(Given data Opens)
Lemma before_step_guid after_notes before_models item :
  DeckNote.guid item.2.1 = item.1 →
  Forall (λ c, NoteChange.guid c = item.1)
         (before_step after_notes before_models [] item).
Proof.
  intros Hitem. unfold before_step.
  destruct (dict_lookup after_notes _); [constructor|].
  destruct (dict_lookup before_models _); repeat constructor. done.
Qed.

(** The changes of a guid in one loop. *)
Lemma loop_by_guid (step : list NoteChange.t → text * (DeckNote.t * text)
                           → list NoteChange.t)
    (notes : dict (DeckNote.t * text)) (acc : list NoteChange.t) (g : text) :
  keyed_by_guid notes →
  (∀ acc item, step acc item = acc ++ step [] item) →
  (∀ item, DeckNote.guid item.2.1 = item.1 →
           Forall (λ c, NoteChange.guid c = item.1) (step [] item)) →
  filter (λ c, NoteChange.guid c = g) (foldl step acc notes) =
  filter (λ c, NoteChange.guid c = g) acc ++
  match dict_lookup notes g with
  | Some v => step [] (g, v)
  | None => []
  end.
Proof.
  intros [Hdup Hkeys] Happ Hguid.
  rewrite (foldl_contributions step notes acc Happ), filter_app.
  rewrite filter_contributions; [done|done|].
  intros item Hin. apply Hguid.
  rewrite Forall_forall in Hkeys. by apply Hkeys.
Qed.

Lemma one_sided_by_guid change notes models (g : text) :
  keyed_by_guid notes →
  (∀ note note_model deck_path,
     NoteChange.guid (change note note_model deck_path) = DeckNote.guid note) →
  filter (λ c, NoteChange.guid c = g) (one_sided change notes models []) =
  match dict_lookup notes g with
  | Some (note, deck_path) =>
      match dict_lookup models (DeckNote.note_model_uuid note) with
      | Some note_model => [change note note_model deck_path]
      | None => []
      end
  | None => []
  end.
Proof.
  intros Hnotes Hchange. unfold one_sided.
  rewrite loop_by_guid; [|done| |].
  - simpl. by destruct (dict_lookup notes g) as [[note deck_path]|].
  - intros acc item. destruct (dict_lookup models _); [done|].
    by rewrite app_nil_r.
  - intros item Hitem. destruct (dict_lookup models _); repeat constructor.
    by rewrite Hchange.
Qed.

(** X23: What [_compare_deck_versions] reports for a guid, from the note
    maps of the two versions: a note that is only in the later version
    is added and one that is only in the earlier version is deleted,
    when its model is in the dictionary of its version, and nothing is
    reported when it is not; a note in both is modified unless
    [_notes_equal] holds, with the model of the later version, and
    nothing is reported when that model is unknown.  At most one change
    is reported for a guid. *)
Theorem compare_deck_versions_by_guid
    (before_deck : option Deck.t) (before_models : dict NoteModel.t)
    (after_deck : option Deck.t) (after_models : dict NoteModel.t)
    (guid : text) :
  filter (λ change, NoteChange.guid change = guid)
         (_compare_deck_versions before_deck before_models
                                 after_deck after_models) =
  match dict_lookup (notes_of before_deck) guid,
        dict_lookup (notes_of after_deck) guid with
  | None, None => []
  | None, Some (note, deck_path) =>
      match dict_lookup after_models (DeckNote.note_model_uuid note) with
      | Some note_model => [added_change note note_model deck_path]
      | None => []
      end
  | Some (note, deck_path), None =>
      match dict_lookup before_models (DeckNote.note_model_uuid note) with
      | Some note_model => [deleted_change note note_model deck_path]
      | None => []
      end
  | Some (before_note, _), Some (after_note, deck_path) =>
      match dict_lookup after_models (DeckNote.note_model_uuid after_note) with
      | Some note_model =>
          if _notes_equal before_note after_note then []
          else [modified_change before_note after_note note_model deck_path]
      | None => []
      end
  end.
Proof.
  destruct before_deck as [before_deck|], after_deck as [after_deck|];
    simpl _compare_deck_versions.
  - rewrite loop_by_guid;
      [|apply build_note_map_keyed|apply before_step_app
       |apply before_step_guid].
    rewrite loop_by_guid;
      [|apply build_note_map_keyed|apply after_step_app
       |apply after_step_guid].
    simpl notes_of. simpl filter.
    destruct (dict_lookup (build_note_map before_deck []) guid)
      as [[before_note before_path]|] eqn:Hb;
      destruct (dict_lookup (build_note_map after_deck []) guid)
        as [[after_note after_path]|] eqn:Ha.
    + unfold after_step, before_step. simpl. rewrite Hb, Ha.
      destruct (dict_lookup after_models _); [|done].
      by destruct (_notes_equal before_note after_note).
    + unfold before_step. simpl. rewrite Ha.
      by destruct (dict_lookup before_models _).
    + unfold after_step. simpl. rewrite Hb.
      destruct (dict_lookup after_models _); [|done]. done.
    + done.
  - rewrite one_sided_by_guid; [|apply build_note_map_keyed|done].
    simpl. by destruct (dict_lookup (build_note_map before_deck []) guid)
      as [[note deck_path]|].
  - rewrite one_sided_by_guid; [|apply build_note_map_keyed|done].
    simpl. by destruct (dict_lookup (build_note_map after_deck []) guid)
      as [[note deck_path]|].
  - done.
Qed.
End compare_facts.

Section stats_facts.
Context `{Runtime}.
Import ChangeType.

Lemma note_loop_same (fields : list text) (st : note_state) (l : list nat) :
  foldl (note_step fields fields) st l = st.
Proof.
  induction l as [|i l IH]; simpl; [done|].
  unfold note_step at 2. rewrite bool_decide_false by by intros ?.
  apply IH.
Qed.

Lemma classify_note_change_same (fields : list text) :
  classify_note_change fields fields = (CONTENT, ([], ∅)).
Proof.
  unfold classify_note_change, note_loop. by rewrite note_loop_same.
Qed.

(** X24: A modification that leaves every field value as it was (the tags
    or the model changed) has the kind [content]: it is not cosmetic
    only, and [generate_diff_page] renders it. *)
Theorem unchanged_fields_are_content (before_note after_note : DeckNote.t)
    (note_model : NoteModel.t) (deck_path : text) :
  DeckNote.fields before_note = DeckNote.fields after_note →
  let change := modified_change before_note after_note note_model deck_path in
  NoteChange.content_change_type change = CONTENT ∧
  NoteChange.cosmetic_changes change = ∅ ∧
  NoteChange.is_cosmetic_only change = false ∧
  changes_to_render [change] = [change].
Proof.
  intros Hfields. unfold modified_change.
  rewrite Hfields, classify_note_change_same. simpl.
  split_and!; try done.
Qed.

Lemma modified_change_classified before_note after_note note_model deck_path :
  well_classified
    (modified_change before_note after_note note_model deck_path).
Proof.
  pose proof (note_overall_kind (DeckNote.fields before_note)
                                (DeckNote.fields after_note)) as Hkind.
  unfold modified_change.
  destruct (classify_note_change _ _) as [kind details]. simpl in *.
  by right.
Qed.

Lemma compare_well_classified before_deck before_models after_deck after_models :
  Forall well_classified
    (_compare_deck_versions before_deck before_models after_deck after_models).
Proof.
  assert (∀ bn am item, Forall well_classified (after_step bn am [] item))
    as Hafter.
  { intros bn am item. unfold after_step.
    destruct (dict_lookup am _); [|constructor].
    destruct (dict_lookup bn _) as [[before_note ?]|].
    - destruct (negb _); [|constructor]. apply Forall_singleton.
      apply modified_change_classified.
    - apply Forall_singleton. left. split; [by left|done]. }
  assert (∀ an bm item, Forall well_classified (before_step an bm [] item))
    as Hbefore.
  { intros an bm item. unfold before_step.
    destruct (dict_lookup an _); [constructor|].
    destruct (dict_lookup bm _); [|constructor]. apply Forall_singleton.
    left. split; [by right|done]. }
  assert (∀ change notes models,
            (∀ n m p, well_classified (change n m p)) →
            Forall well_classified (one_sided change notes models []))
    as Hone.
  { intros change notes models Hchange. unfold one_sided.
    rewrite foldl_contributions.
    - apply Forall_join, Forall_fmap, Forall_forall. intros item _. simpl.
      destruct (dict_lookup models _); [|constructor].
      apply Forall_singleton, Hchange.
    - intros acc item. destruct (dict_lookup models _); [done|].
      by rewrite app_nil_r. }
  destruct before_deck as [before_deck|], after_deck as [after_deck|];
    simpl.
  - rewrite (foldl_contributions _ _ _ (before_step_app _ _)).
    rewrite (foldl_contributions _ _ _ (after_step_app _ _)).
    simpl. apply Forall_app. split.
    + apply Forall_join, Forall_fmap, Forall_forall. intros item _.
      apply Hafter.
    + apply Forall_join, Forall_fmap, Forall_forall. intros item _.
      apply Hbefore.
  - apply Hone. intros n m p. left. split; [by right|done].
  - apply Hone. intros n m p. left. split; [by left|done].
  - constructor.
Qed.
(Given data Closes)
## [What to do]
Stop after the line containing "match dict_lookup models": print exactly the lines from the start of the entries above up to it, that line included.

## [Answer area]
Lemma before_step_guid after_notes before_models item :
  DeckNote.guid item.2.1 = item.1 →
  Forall (λ c, NoteChange.guid c = item.1)
         (before_step after_notes before_models [] item).
Proof.
  intros Hitem. unfold before_step.
  destruct (dict_lookup after_notes _); [constructor|].
  destruct (dict_lookup before_models _); repeat constructor. done.
Qed.

(** The changes of a guid in one loop. *)
Lemma loop_by_guid (step : list NoteChange.t → text * (DeckNote.t * text)
                           → list NoteChange.t)
    (notes : dict (DeckNote.t * text)) (acc : list NoteChange.t) (g : text) :
  keyed_by_guid notes →
  (∀ acc item, step acc item = acc ++ step [] item) →
  (∀ item, DeckNote.guid item.2.1 = item.1 →
           Forall (λ c, NoteChange.guid c = item.1) (step [] item)) →
  filter (λ c, NoteChange.guid c = g) (foldl step acc notes) =
  filter (λ c, NoteChange.guid c = g) acc ++
  match dict_lookup notes g with
  | Some v => step [] (g, v)
  | None => []
  end.
Proof.
  intros [Hdup Hkeys] Happ Hguid.
  rewrite (foldl_contributions step notes acc Happ), filter_app.
  rewrite filter_contributions; [done|done|].
  intros item Hin. apply Hguid.
  rewrite Forall_forall in Hkeys. by apply Hkeys.
Qed.

Lemma one_sided_by_guid change notes models (g : text) :
  keyed_by_guid notes →
  (∀ note note_model deck_path,
     NoteChange.guid (change note note_model deck_path) = DeckNote.guid note) →
  filter (λ c, NoteChange.guid c = g) (one_sided change notes models []) =
  match dict_lookup notes g with
  | Some (note, deck_path) =>
      match dict_lookup models (DeckNote.note_model_uuid note) with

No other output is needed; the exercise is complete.